Antwerp closure notwithstanding, GM's board has more or less sat on its hands on Europe since then with more important things to deal with (like getting back to profitability overall and an IPO). Now that the company is in reasonable shape, US market recovery in place and China doing nicely, the spotlight is not unreasonably shining on the problems in Europe where GM is losing stacks of money - and the losses are structural as well as cyclical.  

Aside from the obvious thorny issue of applying the cost-cutting axe so that operations are left more efficient while avoiding heavy and counterproductive opposition or labour disputes (go for rolling capacity cuts at several plants or take a big plant out altogether?), there's another sizeable problem. Restructuring comes with unavoidable costs. The pain ahead will come with little short-term benefit to the bottom line. 

I have just seen an estimate from Barclays Capital that GM's European restructuring costs could total US$1.2bn if 4,000 jobs are cut. Other estimates for the European restructuring charge GM will have to swallow are in the US$1bn area, taken this year and next.

Therefore, there's no magic wand on the Europe losses and the grief will rumble on for GM in the troublesome Europe region for a while yet. But it will be viewed more favourably by investors if it at least faces up to the problems and takes actions that are credible for putting it on a much better profitability footing in Europe a few years out. That's what happened in the US after all. Companies like GM 'rightsized', closed plants and lowered their break-even. That hasn't happened in Europe to anything like the same extent and it's viewed across the Atlantic as a long overdue medicine.

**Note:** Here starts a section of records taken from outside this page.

(* ===== verification/PollRefine.v ===== *)
(** * What a poll's goroutines achieve together

    However the goroutines of PollConcurrency take their turns, the shared state
    is at any time that of scrapes accounted for one after the other: [explained]
    says by which, and which scrapes are still on their way.  From this follow
    what a poll leaves behind, that it always ends, and what Collect sees. *)
From stdpp Require Import relations.
From S2P Require Import Prelude GoFloat GoEffect QmpClient ConnPool PollConcurrency.

Section Explained.
Context {S R : Type} `{PoolEntry S} `{Scraper S R}.
Context (m0 : gmap string S) (w0 : world unit) (ids : list string).

Definition shared0 : shared S R := Shared m0 [] 0 w0.
Definition active_id (id : string) : Prop := default false (sc_active <$> m0 !! id) = true.
#[local] Instance active_id_dec id : Decision (active_id id).
Proof. unfold active_id. apply _. Defined.

(** A scrape of the machine as it was when the poll began. *)
Definition scraped (e : string * outcome S R) : Prop := ∃ s, m0 !! e.1 = Some s ∧ sc_scrapes s e.2.

Definition todo (x : poller) : list string := match x with Spawning l => l | _ => [] end.
Definition accounted (x : phase S R) : option (outcome S R) := match x with AtLeave o | AtDone o | Exited o => Some o | _ => None end.
Definition ended_with (x : phase S R) : option (outcome S R) := match x with AtLock o | Critical o _ _ => Some o | _ => None end.

(** The scrapes in [log] have been accounted for, in that order; those of [ov]
    have ended; [crit] is in its critical section. *)
Record explained_by (log : list (string * outcome S R)) (ov : gmap string S)
    (crit : option (string * outcome S R * list (action S R) * regs R)) (c : config S R) : Prop := {
  ex_ids : ∃ pre, ids = pre ++ todo (main c) ∧ wk_id <$> workers c = filter active_id pre;
  ex_nodup : NoDup log.*1;
  ex_log id o : (id, o) ∈ log ↔ ∃ x, Worker id x ∈ workers c ∧ accounted x = Some o;
  ex_scraped : Forall scraped log;
  ex_ended id x o : Worker id x ∈ workers c → ended_with x = Some o → scraped (id, o);
  ex_ov id s : ov !! id = Some s ↔ ∃ o, Worker id (AtLock o) ∈ workers c ∧ o.2 = s;
  ex_crit id o k rg : Worker id (Critical o k rg) ∈ workers c ↔ crit = Some (id, o, k, rg);
  ex_mu : resultsMu c = bool_decide (is_Some crit);
  ex_shared :
    match crit with
    | None => sh c = overlay ov (foldl account shared0 log)
    | Some (id, o, k, rg) =>
        ∃ dn, critical o.1 = dn ++ k ∧
          (rg, sh c) = foldl (act id) (regs0, settle id o.2 (overlay ov (foldl account shared0 log))) dn
    end;
}.
Definition explained (c : config S R) : Prop := ∃ log ov crit, explained_by log ov crit c.

Context (Hnd : NoDup ids).

Lemma explained_start p rs : explained (poll_start m0 w0 ids p rs).
Proof.
  exists [], ∅, None. split; cbn; try done.
  - by exists [].
  - constructor.
  - intros id o. split; [by intros ?%elem_of_nil|]. by intros (x & ?%elem_of_nil & _).
  - intros id x o ?%elem_of_nil. done.
  - intros id s. rewrite lookup_empty. split; [done|]. by intros (o & ?%elem_of_nil & _).
  - intros. split; [by intros ?%elem_of_nil|done].
  - by rewrite overlay_empty.
Qed.

Lemma explained_workers_nodup log ov crit c : explained_by log ov crit c → NoDup (wk_id <$> workers c).
Proof.
  intros [(pre & Hids & ->) _ _ _ _ _ _ _ _]. apply NoDup_filter. rewrite Hids in Hnd. by apply NoDup_app in Hnd as [? _].
Qed.

(** A machine has one goroutine. *)
Lemma worker_unique (ws : list (worker S R)) id x y :
  NoDup (wk_id <$> ws) → Worker id x ∈ ws → Worker id y ∈ ws → x = y.
Proof.
  intros Hd [i Hi]%list_elem_of_lookup [j Hj]%list_elem_of_lookup.
  assert (i = j) as ->; [|congruence].
  eapply NoDup_lookup; [exact Hd|..]; rewrite list_lookup_fmap; [by rewrite Hi|by rewrite Hj].
Qed.

Lemma elem_set_worker i id x y c id' x' :
  NoDup (wk_id <$> workers c) → workers c !! i = Some (Worker id x) →
  Worker id' x' ∈ workers (set_worker i id y c) ↔ (id' = id ∧ x' = y) ∨ (id' ≠ id ∧ Worker (S := S) (R := R) id' x' ∈ workers c).
Proof.
  intros Hd Hi. cbn [workers set_worker]. rewrite !list_elem_of_lookup. split.
  - intros [j Hj]. destruct (decide (i = j)) as [->|Hne].
    + rewrite list_lookup_insert_eq in Hj by (by eapply lookup_lt_Some). left. by simplify_eq.
    + rewrite list_lookup_insert_ne in Hj by done. right. split; [|by exists j]. intros ->. apply Hne.
      eapply NoDup_lookup; [exact Hd|..]; rewrite list_lookup_fmap; [by rewrite Hi|by rewrite Hj].
  - intros [[-> ->]|[Hne [j Hj]]].
    + exists i. by rewrite list_lookup_insert_eq by (by eapply lookup_lt_Some).
    + exists j. rewrite list_lookup_insert_ne; [done|]. intros ->. rewrite Hi in Hj. by simplify_eq.
Qed.

Lemma set_worker_ids i id x y c :
  workers c !! i = Some (Worker id x) → wk_id <$> workers (set_worker i id y c) = wk_id (S := S) (R := R) <$> workers c.
Proof.
  intros Hi. cbn [workers set_worker]. rewrite list_fmap_insert. cbn. apply list_insert_id. by rewrite list_lookup_fmap, Hi.
Qed.

(** A machine whose goroutine has not finished its scrape is as it was. *)
Lemma explained_lookup log ov crit c id :
  explained_by log ov crit c →
  (∀ x, Worker id x ∈ workers c → x = AtSem ∨ x = Scraping) →
  sh_machines (sh c) !! id = m0 !! id.
Proof.
  intros Hex Hx. pose proof Hex as [_ _ Hlog _ _ Hov Hcrit _ Hsh].
  assert (Hl : id ∉ log.*1) by (intros ([id1 o] & -> & (x & [->| ->]%Hx & ?)%Hlog)%list_elem_of_fmap; done).
  assert (Ho : ov !! id = None).
  { destruct (ov !! id) as [s|] eqn:E; [|done]. apply Hov in E as (o & [?|?]%Hx & _); done. }
  assert (Hb : sh_machines (overlay ov (foldl account shared0 log)) !! id = m0 !! id).
  { rewrite overlay_lookup, accounts_other, Ho by done. cbn. by destruct (m0 !! id). }
  destruct crit as [[[[id' o] k] rg]|]; [|by rewrite Hsh].
  destruct Hsh as (dn & _ & Hsh). assert (id ≠ id') as Hne.
  { intros ->. destruct (Hx (Critical o k rg)) as [?|?]; [by apply Hcrit|done..]. }
  apply (f_equal snd) in Hsh. cbn in Hsh. rewrite Hsh, acts_other by done. cbn -[overlay]. by rewrite lookup_alter_ne.
Qed.

Lemma explained_spawn now c c' : explained c → main_turn now c = Some c' → explained c'.
Proof.
  intros (log & ov & crit & Hex). pose proof Hex as [(pre & Hids & Hws) Hn Hlog Hsc Hend Hov Hcrit Hmu Hsh]. unfold main_turn.
  assert (Hgo : ∀ x p, todo x = todo (main c) → explained (set_main x (set_pub p c))).
  { intros x p Hx. exists log, ov, crit. split; cbn; try done. exists pre. by rewrite Hx. }
  destruct (main c) as [[|id l]| | |[|f k]|] eqn:Em; cbn in Hids; try done.
  - intros [= <-]. by apply (Hgo Waiting (pub c)).
  - assert (Hid : id ∉ pre) by (rewrite Hids in Hnd; apply NoDup_app in Hnd as (_ & Hd & _); intros Hp; apply (Hd _ Hp), list_elem_of_here).
    assert (Hnew : ∀ x, Worker id x ∉ workers c).
    { intros x Hx. apply Hid. apply (list_elem_of_fmap_2 wk_id) in Hx. rewrite Hws in Hx. by apply list_elem_of_filter in Hx as [_ ?]. }
    rewrite (explained_lookup _ _ _ _ _ Hex) by (intros x Hx; by destruct (Hnew x)).
    destruct (default false _) eqn:Ha; intros [= <-]; exists log, ov, crit.
    + assert (Hel : ∀ id' x, Worker id' x ∈ workers c ++ [Worker id AtSem] ↔ Worker id' x ∈ workers c ∨ (id' = id ∧ x = AtSem)).
      { intros id' x. rewrite elem_of_app, list_elem_of_singleton. naive_solver. }
      split; cbn [workers main resultsMu sh todo]; try done.
      * exists (pre ++ [id]). rewrite <- app_assoc. split; [done|]. rewrite fmap_app, Hws, filter_app, filter_cons_True, filter_nil; [done|exact Ha].
      * intros id' o. rewrite Hlog. split; intros (x & Hx & Hac); exists x; (split; [|done]); apply Hel in Hx || apply Hel; [by left|].
        destruct Hx as [|[-> ->]]; done.
      * intros id' x o [Hx|[-> ->]]%Hel; [by apply Hend|done].
      * intros id' s. rewrite Hov. split; intros (o & Ho & Hs); exists o; (split; [|done]); apply Hel in Ho || apply Hel; [by left|].
        destruct Ho as [|[_ ?]]; done.
      * intros id' o k rg. rewrite <- Hcrit, Hel. split; [intros [|[_ ?]]; done|by left].
    + split; cbn [workers main resultsMu sh todo set_main]; try done. exists (pre ++ [id]). rewrite <- app_assoc. split; [done|].
      rewrite filter_app, filter_cons_False, filter_nil, app_nil_r; [done|]. unfold active_id. by rewrite Ha.
  - case_decide; [|done]. intros [= <-]. by apply (Hgo AtMu (pub c)).
  - destruct (existsb _ _); [done|]. intros [= <-]. by apply (Hgo (Publishing stores) (pub c)).
  - intros [= <-]. by apply (Hgo Returned (pub c)).
  - intros [= <-]. by apply (Hgo (Publishing k) (store (sh c) now f (pub c))).
Qed.

Section Moves.
Context (log : list (string * outcome S R)) (ov : gmap string S) (crit : option (string * outcome S R * list (action S R) * regs R)).
Context (c : config S R) (Hex : explained_by log ov crit c) (i : nat) (id : string) (x : phase S R).
Context (Hi : workers c !! i = Some (Worker id x)).

Lemma moved y id' x' : Worker id' x' ∈ workers (set_worker i id y c) ↔ (id' = id ∧ x' = y) ∨ (id' ≠ id ∧ Worker id' x' ∈ workers c).
Proof. eapply elem_set_worker; [|exact Hi]. by eapply explained_workers_nodup. Qed.

Lemma own_phase y : Worker id y ∈ workers c → y = x.
Proof.
  intros Hy. eapply worker_unique; [by eapply explained_workers_nodup|exact Hy|]. by eapply list_elem_of_lookup_2.
Qed.

Lemma own_here : Worker id x ∈ workers c.
Proof. by eapply list_elem_of_lookup_2. Qed.

Lemma moved_ids y : ∃ pre, ids = pre ++ todo (main c) ∧ wk_id <$> workers (set_worker i id y c) = filter active_id pre.
Proof. destruct Hex as [(pre & Hids & Hws) _ _ _ _ _ _ _ _]. exists pre. by rewrite (set_worker_ids _ _ _ _ _ Hi), Hws. Qed.

(** The goroutine passes a point that concerns nobody's scrape. *)
Lemma explained_silent y :
  accounted y = accounted x → ended_with x = None → ended_with y = None → explained_by log ov crit (set_worker i id y c).
Proof.
  intros Hac Hx Hy. pose proof Hex as [_ Hn Hlog Hsc Hend Hov Hcrit Hmu Hsh]. split; [apply moved_ids|done| |done|..|exact Hmu|exact Hsh].
  - intros id' o. rewrite Hlog. destruct (decide (id' = id)) as [->|Hne].
    + split; intros (z & Hz & Ha).
      * apply own_phase in Hz as ->. exists y. split; [apply moved; by left|congruence].
      * apply moved in Hz as [[_ ->]|[? _]]; [|done]. exists x. split; [apply own_here|congruence].
    + split; intros (z & Hz & Ha); exists z; (split; [|done]).
      * apply moved. by right.
      * by apply moved in Hz as [[? _]|[_ ?]].
  - intros id' z o Hz. apply moved in Hz as [[-> ->]|[_ Hz]]; [by rewrite Hy|by apply Hend].
  - intros id' s'. rewrite Hov. split; intros (o & Ho & Hs); exists o; (split; [|done]).
    + apply moved. right. split; [|done]. intros ->. apply own_phase in Ho as <-. done.
    + apply moved in Ho as [[_ <-]|[_ ?]]; [done|done].
  - intros id' o k rg. rewrite <- Hcrit. split.
    + intros Hz. apply moved in Hz as [[_ <-]|[_ ?]]; [done|done].
    + intros Hz. apply moved. right. split; [|done]. intros ->. apply own_phase in Hz as <-. done.
Qed.

Lemma own_ov : (∀ o, x ≠ AtLock o) → ov !! id = None.
Proof.
  intros Hx. pose proof Hex as [_ _ _ _ _ Hov _ _ _]. destruct (ov !! id) as [s|] eqn:E; [|done].
  apply Hov in E as (o & Ho & _). apply own_phase in Ho as <-. by destruct (Hx o).
Qed.

Lemma other_crit id' o k rg : crit = Some (id', o, k, rg) → (∀ o k rg, x ≠ Critical o k rg) → id' ≠ id.
Proof.
  intros Hc Hx ->. pose proof Hex as [_ _ _ _ _ _ Hcrit _ _]. apply Hcrit in Hc. apply own_phase in Hc as <-. by eapply Hx.
Qed.

Lemma explained_scraped o :
  x = Scraping → scraped (id, o) → explained (set_shared (settle id o.2 (sh c)) (set_worker i id (AtLock o) c)).
Proof.
  intros Hx Hs. pose proof own_here as Hh. rewrite Hx in Hh. exists log, (<[id := o.2]> ov), crit. pose proof Hex as [_ Hn Hlog Hsc Hend Hov Hcrit Hmu Hsh].
  assert (Hoc := λ id' o k rg Hc, other_crit id' o k rg Hc ltac:(by rewrite Hx)).
  split; [apply moved_ids|done| |done|..|exact Hmu|].
  - intros id' o1. rewrite Hlog. split; intros (z & Hz & HA); exists z; (split; [|done]).
    + apply moved. right. split; [|done]. intros ->. apply own_phase in Hz. subst z. by rewrite Hx in HA.
    + apply moved in Hz as [[_ ->]|[_ ?]]; done.
  - intros id' z o' [[-> ->]|[_ Hz]]%moved; [by intros [= <-]|by apply Hend].
  - intros id' s'. rewrite lookup_insert. case_decide as Hd; [subst id'|].
    + split; [intros [= <-]; exists o; split; [apply moved; by left|done]|]. intros (o' & [[_ [= <-]]|[? _]]%moved & <-); done.
    + rewrite Hov. split; intros (o' & Ho & E); exists o'; (split; [|done]); [apply moved; auto|by apply moved in Ho as [[? _]|[_ ?]]].
  - intros id' o' k rg. rewrite <- Hcrit. split; [by intros [[_ ?]|[_ ?]]%moved|]. intros Hz. apply moved. right.
    split; [|done]. apply Hcrit in Hz. by eapply Hoc.
  - cbn [sh set_shared]. clear Hmu. revert Hsh Hoc. generalize crit. intros [[[[id' o'] k] rg]|] Hsh Hoc; [|by rewrite Hsh, settle_overlay]. destruct Hsh as (dn & Hdn & Hsh).
    exists dn. split; [done|]. specialize (Hoc _ _ _ _ eq_refl).
    assert (Hap : ({[id := o.2]} : gmap string S) !! id' = None) by (by rewrite lookup_singleton_ne).
    rewrite <- settle_overlay, (settle_as_overlay id o.2 (overlay ov _)), settle_apart, acts_overlay, <- Hsh by done.
    by rewrite settle_as_overlay.
Qed.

Not an easy one though. Will there be voices in Akerson's ear saying 'let's just offload this political problem and fill the gap with Chevrolet'? Yes, there will, but offload? (Or do some kind of capacity/technology sharing deal with Fiat?) But as Saab showed, that comes with other problems due to your embedded technology that you don't exactly want to present to a competitor on a plate. And there are the proprietary engineering resources that you are effectively giving up, sunk investment that you are saying goodbye to. All in all, knotty and it probably presents a 'least worst' decision-making exercise and test for GM's management. However, with the market heading south and GM's European operations now seen to be dragging the company's results down, the time for deferring that exercise is probably up.